In the records below, find the line that contains "forall tr args, let", then transcribe it and every later line exactly, stopping at the final line.

**********

(** No name is a link, as far as the flags let the resolution look. *)
Definition no_links (flags : Z) : Prop :=
  Z.land flags LOOKUP_NOFOLLOW = 0 ->
  forall tr args, let r := os tr "readlinkat" args in syswrap (h_ret r) (h_errno r) <= 0.

Definition quiet (flags : Z) (k k' : kstate) : Prop :=
  reads k k' /\ (Z.land flags LOOKUP_NOFOLLOW <> 0 -> k' = k).

Lemma readlinkat_no_link flags d sp n k : no_links flags -> Z.land flags LOOKUP_NOFOLLOW = 0 ->
  exists r buf k', darwinfs_readlinkat d sp n k = Done (r, buf) k' /\ reads k k' /\ r <= 0.
Proof.
  intros Hl Hf. unfold darwinfs_readlinkat, sysw_out, hcall. msimp. simpl. eexists _, _, _.
  split; [done|]. split; [|by apply Hl]. split_and!; try done. eexists [_]. split; [done|]. by constructor.
Qed.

**********

EXERCISE RESPONSE -
  forall tr args, let r := os tr "readlinkat" args in syswrap (h_ret r) (h_errno r) <= 0.

Definition quiet (flags : Z) (k k' : kstate) : Prop :=
  reads k k' /\ (Z.land flags LOOKUP_NOFOLLOW <> 0 -> k' = k).

Lemma readlinkat_no_link flags d sp n k : no_links flags -> Z.land flags LOOKUP_NOFOLLOW = 0 ->
  exists r buf k', darwinfs_readlinkat d sp n k = Done (r, buf) k' /\ reads k k' /\ r <= 0.
Proof.
  intros Hl Hf. unfold darwinfs_readlinkat, sysw_out, hcall. msimp. simpl. eexists _, _, _.
  split; [done|]. split; [|by apply Hl]. split_and!; try done. eexists [_]. split; [done|]. by constructor.
Qed.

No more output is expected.